The British Museum is one of the World’s greatest museums. Its collection consists of over 6 million artefacts and, to make your way through its rooms, is to take a journey around the globe and a journey through time. Indeed, on a typical tour around the highlights of the British Museum you can see how Assyrian kings decorated their palaces; view statues of Ancient Egyptian Pharaohs; marvel at marble friezes of Greek gods; look longingly upon exquisite pieces of Roman silverware; and, if that isn’t enough to get your synapses tingling, you can also gaze in awe-inspired wonder at the Rosetta Stone, one of the most important artefacts in existence - and the key to unlocking the secrets of the hieroglyphs of ancient Egypt.
But, before you even begin your exploration of the collection, one of London’s true marvels awaits you. Look up the moment you arrive inside the British Museum’s Great Court and take in the breathtaking ceiling that spans it. It is made of steel and glass - 3,312 triangles of glass to be precise, each one slightly different in size due to the fact that the area it stretches over is something like 30 metres off-centre and therefore each pane of glass needed to be designed individually to fit! The ceiling was completed in the year 2000, at a cost £100 million, and 800 tons of glass went in to its construction. It covers a two-acre site, making it one of the largest covered public spaces in Europe.
The ceiling was designed by the architect Lord Norman Foster, arguably one of the country’s most important architects of recent years - certainly one of the most prolific. His work is stamped all over London and the chances are, even if you are not familiar with his name, you will have seen one of his other buildings or structures without realising it. If, for example, you have walked across the Millennium Bridge (and if not why not?) which spans the River Thames and connects St Paul's Cathedral to the Tate Modern art gallery, then you will have walked across one of his other designs.
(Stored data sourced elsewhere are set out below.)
(* ===== verification/Numbers.v ===== *)
(** Numbers: the tagged values of the engine that are not strings, symbols or
    objects, the float64 operations the C code uses, and the conversions of
    quickjs.c between the number types ([JS_ToInt32Free], [JS_ToInt64Free], the
    saturating and clamping variants, [JS_ToNumberHintFree]). *)
From stdpp Require Import base tactics list numbers strings.
From Stdlib Require Import ZArith Lia.
From Stdlib Require Import SpecFloat.
From S2P Require Import Prelude Float64 BigInt.

Open Scope Z_scope.

(** ** Values *)

Inductive JSValue : Type :=
| JS_TAG_INT (v : Z)
| JS_TAG_BOOL (v : Z)
| JS_TAG_NULL
| JS_TAG_UNDEFINED
| JS_TAG_FLOAT64 (d : Z)
| JS_TAG_SHORT_BIG_INT (v : Z)
| JS_TAG_BIG_INT (p : JSBigInt).

(** [JSFloat64Union]: the pattern and the IEEE 754 number it stands for. *)
Definition uint64_as_float64 (d : Z) : spec_float :=
  let s := negb (float64_sign d =? 0) in
  let m := float64_mant d in
  let e := float64_exp d in
  if e =? 2047 then (if m =? 0 then S754_infinity s else S754_nan)
  else if e =? 0 then (if m =? 0 then S754_zero s else S754_finite s (Z.to_pos m) (-1074))
  else S754_finite s (Z.to_pos (m + 2 ^ 52)) (e - 1075).

Definition JS_FLOAT64_NAN : Z := 2047 * 2 ^ 52 + 2 ^ 51.

Definition float64_as_uint64 (f : spec_float) : Z :=
  match f with
  | S754_zero s => c_bool s * 2 ^ 63
  | S754_infinity s => c_bool s * 2 ^ 63 + 2047 * 2 ^ 52
  | S754_nan => JS_FLOAT64_NAN
  | S754_finite s m e =>
      c_bool s * 2 ^ 63 +
      (if Z.pos m <? 2 ^ 52 then Z.pos m else (e + 1075) * 2 ^ 52 + (Z.pos m - 2 ^ 52))
  end.

Definition float64_op2 (f : spec_float -> spec_float -> spec_float) (a b : Z) : Z :=
  float64_as_uint64 (f (uint64_as_float64 a) (uint64_as_float64 b)).

Definition float64_add : Z -> Z -> Z := float64_op2 (SFadd 53 1024).
Definition float64_sub : Z -> Z -> Z := float64_op2 (SFsub 53 1024).
Definition float64_mul : Z -> Z -> Z := float64_op2 (SFmul 53 1024).
Definition float64_div : Z -> Z -> Z := float64_op2 (SFdiv 53 1024).
Definition float64_neg (a : Z) : Z := Z.lxor a (2 ^ 63).

(** [fmod]: the exact remainder, with the sign of the dividend. *)
Definition fmod (x y : Z) : Z :=
  if isnan x || isnan y || negb (isfinite x) || (float64_scaled_abs y =? 0) then JS_FLOAT64_NAN
  else if negb (isfinite y) then x
  else
    let r := Z.rem (float64_scaled_abs x) (float64_scaled_abs y) in
    let s := negb (float64_sign x =? 0) in
    float64_as_uint64 (match r with Zpos m => binary_normalize 53 1024 (if s then Zneg m else Zpos m) (-1074) s
                                  | _ => S754_zero s end).

Definition INT64_MIN : Z := - 2 ^ 63.
Definition UINT32_MAX : Z := 2 ^ 32 - 1.
Definition MAX_SAFE_INTEGER : Z := 2 ^ 53 - 1.

(** ** Boxing (quickjs.h) *)

Definition JS_NewInt32 (v : Z) : JSValue := JS_TAG_INT (swrap 32 v).
Definition __JS_NewFloat64 (d : Z) : JSValue := JS_TAG_FLOAT64 d.

Definition JS_NewInt64 (val : Z) : JSValue :=
  if val =? swrap 32 val then JS_NewInt32 val else __JS_NewFloat64 (float64_round val).

Definition JS_NewUint32 (val : Z) : JSValue :=
  if val <=? 2 ^ 31 - 1 then JS_NewInt32 val else __JS_NewFloat64 (float64_round val).

Definition JS_NewFloat64 (d : Z) : JSValue :=
  if float64_ge_int d INT32_MIN && float64_le_int d INT32_MAX then
    let val := float64_trunc d in
    if d =? float64_round val then JS_TAG_INT val else __JS_NewFloat64 d
  else __JS_NewFloat64 d.

(** ** [ToNumber] and [ToNumeric] *)

Inductive JSToNumberHintEnum : Type := TON_FLAG_NUMBER | TON_FLAG_NUMERIC.

Definition err_bigint_number : exn := TypeError "cannot convert bigint to number".

Definition JS_ToNumberHintFree (val : JSValue) (flag : JSToNumberHintEnum) : M JSValue :=
  match val with
  | JS_TAG_BIG_INT _ | JS_TAG_SHORT_BIG_INT _ =>
      match flag with
      | TON_FLAG_NUMBER => throw err_bigint_number
      | TON_FLAG_NUMERIC => mret val
      end
  | JS_TAG_FLOAT64 _ | JS_TAG_INT _ => mret val
  | JS_TAG_BOOL v => mret (JS_NewInt32 v)
  | JS_TAG_NULL => mret (JS_NewInt32 0)
  | JS_TAG_UNDEFINED => mret (__JS_NewFloat64 JS_FLOAT64_NAN)
  end.

Definition JS_ToNumberFree (val : JSValue) : M JSValue := JS_ToNumberHintFree val TON_FLAG_NUMBER.
Definition JS_ToNumericFree (val : JSValue) : M JSValue := JS_ToNumberHintFree val TON_FLAG_NUMERIC.

Definition __JS_ToFloat64Free (val : JSValue) : M Z :=
  val ← JS_ToNumberFree val;
  match val with
  | JS_TAG_INT v => mret (float64_round v)
  | JS_TAG_FLOAT64 d => mret d
  | _ => undefined
  end.

Definition JS_ToFloat64Free (val : JSValue) : M Z :=
  match val with
  | JS_TAG_INT v | JS_TAG_BOOL v => mret (float64_round v)
  | JS_TAG_NULL => mret (float64_round 0)
  | JS_TAG_FLOAT64 d => mret d
  | _ => __JS_ToFloat64Free val
  end.

(** ** Conversions to integers

    [goto redo] is reached once, with the number that [JS_ToNumberFree] returned:
    [via_number on_int on_float] runs the numeric cases of a conversion on it. *)
Definition via_number (on_int on_float : Z -> Z) (val : JSValue) : M Z :=
  val ← JS_ToNumberFree val;
  match val with
  | JS_TAG_INT v => mret (on_int v)
  | JS_TAG_FLOAT64 d => mret (on_float d)
  | _ => undefined
  end.

Definition float64_to_int32_sat (d : Z) : Z :=
  if isnan d then 0
  else if float64_lt_int d INT32_MIN then INT32_MIN
  else if float64_gt_int d INT32_MAX then INT32_MAX
  else float64_trunc d.

Definition JS_ToInt32SatFree (val : JSValue) : M Z :=
  match val with
  | JS_TAG_INT v | JS_TAG_BOOL v => mret v
  | JS_TAG_NULL | JS_TAG_UNDEFINED => mret 0
  | JS_TAG_FLOAT64 d => mret (float64_to_int32_sat d)
  | _ => via_number id float64_to_int32_sat val
  end.

Definition JS_ToInt32Clamp (val : JSValue) (min max min_offset : Z) : M Z :=
  res ← JS_ToInt32SatFree val;
  mret (if res <? min then
          let res := swrap 32 (res + min_offset) in
          if res <? min then min else res
        else if max <? res then max else res).

Definition float64_to_int64_sat (d : Z) : Z :=
  if isnan d then 0
  else if float64_lt_int d INT64_MIN then INT64_MIN
  else if float64_ge_int d (2 ^ 63) then INT64_MAX
  else float64_trunc d.

Definition JS_ToInt64SatFree (val : JSValue) : M Z :=
  match val with
  | JS_TAG_INT v | JS_TAG_BOOL v => mret v
  | JS_TAG_NULL | JS_TAG_UNDEFINED => mret 0
  | JS_TAG_FLOAT64 d => mret (float64_to_int64_sat d)
  | _ => via_number id float64_to_int64_sat val
  end.

Definition JS_ToInt64Clamp (val : JSValue) (min max neg_offset : Z) : M Z :=
  res ← JS_ToInt64SatFree val;
  let res := if res <? 0 then swrap 64 (res + neg_offset) else res in
  mret (if res <? min then min else if max <? res then max else res).

Definition float64_to_int64 (d : Z) : Z :=
  let e := float64_exp d in
  if e <=? 1023 + 62 then float64_trunc d
  else if e <=? 1023 + 62 + 53 then
    let v := Z.lor (float64_mant d) (Z.shiftl 1 52) in
    let ret := swrap 64 (wrap 64 (Z.shiftl v (e - 1023 - 52))) in
    if negb (float64_sign d =? 0) then swrap 64 (- ret) else ret
  else 0.

Definition JS_ToInt64Free (val : JSValue) : M Z :=
  match val with
  | JS_TAG_INT v | JS_TAG_BOOL v => mret v
  | JS_TAG_NULL | JS_TAG_UNDEFINED => mret 0
  | JS_TAG_FLOAT64 d => mret (float64_to_int64 d)
  | _ => via_number id float64_to_int64 val
  end.

Definition float64_to_int32 (d : Z) : Z :=
  let e := float64_exp d in
  if e <=? 1023 + 30 then float64_trunc d
  else if e <=? 1023 + 30 + 53 then
    let v := Z.lor (float64_mant d) (Z.shiftl 1 52) in
    let v := wrap 64 (Z.shiftl v (e - 1023 - 52 + 32)) in
    let ret := swrap 32 (Z.shiftr v 32) in
    if negb (float64_sign d =? 0) then swrap 32 (- ret) else ret
  else 0.

Definition JS_ToInt32Free (val : JSValue) : M Z :=
  match val with
  | JS_TAG_INT v | JS_TAG_BOOL v => mret v
  | JS_TAG_NULL | JS_TAG_UNDEFINED => mret 0
  | JS_TAG_FLOAT64 d => mret (float64_to_int32 d)
  | _ => via_number id float64_to_int32 val
  end.

Definition JS_ToUint32Free (val : JSValue) : M Z := v ← JS_ToInt32Free val; mret (wrap 32 v).

Definition float64_to_uint8_clamp (d : Z) : Z :=
  if isnan d then 0
  else if float64_lt_int d 0 then 0
  else if float64_gt_int d 255 then 255
  else lrint d.

Definition JS_ToUint8ClampFree (val : JSValue) : M Z :=
  match val with
  | JS_TAG_INT v | JS_TAG_BOOL v => mret (Z.max 0 (Z.min 255 v))
  | JS_TAG_NULL | JS_TAG_UNDEFINED => mret (Z.max 0 (Z.min 255 0))
  | JS_TAG_FLOAT64 d => mret (float64_to_uint8_clamp d)
  | _ => via_number (fun v => Z.max 0 (Z.min 255 v)) float64_to_uint8_clamp val
  end.

Definition err_index : exn := RangeError "invalid array index".

Definition JS_ToIndex (val : JSValue) : M Z :=
  v ← JS_ToInt64SatFree val;
  if (v <? 0) || (MAX_SAFE_INTEGER <? v) then throw err_index else mret v.

Definition JS_ToLengthFree (val : JSValue) : M Z := JS_ToInt64Clamp val 0 MAX_SAFE_INTEGER 0.

Definition is_safe_integer (d : Z) : bool :=
  isfinite d && is_integral d && (float64_scaled_abs d <=? MAX_SAFE_INTEGER * 2 ^ 1074).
Perhaps you have seen the huge glass bullet shaped office building which we affectionately call "The Gherkin"? Well, again this was a Norman Foster design.
One of the things to notice when you enter the Great Court is that the temperature is very comfortable, which might come as a bit of a surprise given the amount of glass that stretches over it.Indeed, you’d expect there would be a greenhouse effect - heat trapped making the room boiling hot. In fact, in each triangle of glass there is a specifically designed coloured disc which absorbs the heat of the sun whilst allowing the light to penetrate. So the whole place is wonderfully light and bright and cool.
The nucleus of the British Museum began in the year 1753 when a man by the name of Sir Hans Sloane sold his collection of artefacts from around the world to the British Parliament for the sum of £20,000. Sloane was a physician and a very high flying physician whose many illustrious patients included three monarchs, Queen Anne, George I and George II and one Lord Albermarle - British governor of Jamaica. It was, incidentally, during one of his visits to Jamaica that Sloane quite possibly invented hot chocolate when he ground up some cocoa beans and added milk and sugar then bringing back his recipe to this country and selling it to apothecaries.
Sir Hans Sloane loved to collect things and, thanks to his job and his studies, he was lucky enough to travel around the world visiting places that most people could only dream of. He began collecting things on his voyages - and it was this collection of manuscripts, prints, drawings, flora, fauna, medals, coins, seals, cameos and other curiosities that he bequeathed to the nation in 1753.
The museum opened to the public in 1759 and the collection was housed in a house that stood on the site of the current museum, Montagu House. The four-sided building that houses the collection today dates from the 1840′s.
At the centre of the Great Court is a brilliant white, circular structure, which now houses temporary exhibitions. For many years the British Museum was also the home to part of the British Library. In 1997 the Library moved to its brand new building about a half mile away. But for many years its Reading Room was located inside this circular structure. In the 19th Century it was one of the few heated public rooms in London and among the many notable people who came here regularly to read were Lenin, Charles Dickens, Oscar Wilde and Karl Marx, who visited every week for 30 years and quite possibly wrote his revolutionary Communist manifesto Das Kapital within the distinctive circular walls.
Before you begin exploring the many treasure of the British Museum there are a few house rules that must be adhered to. Firstly, the use of mobile phones is forbidden within the galleries. Also, no eating or drinking is allowed. Unusually for a museum photographing the exhibits is permitted, but touching them is a strict no no!.
Aside from that it is a fantastic museum and you’ll really enjoy exploring it to your hearts content.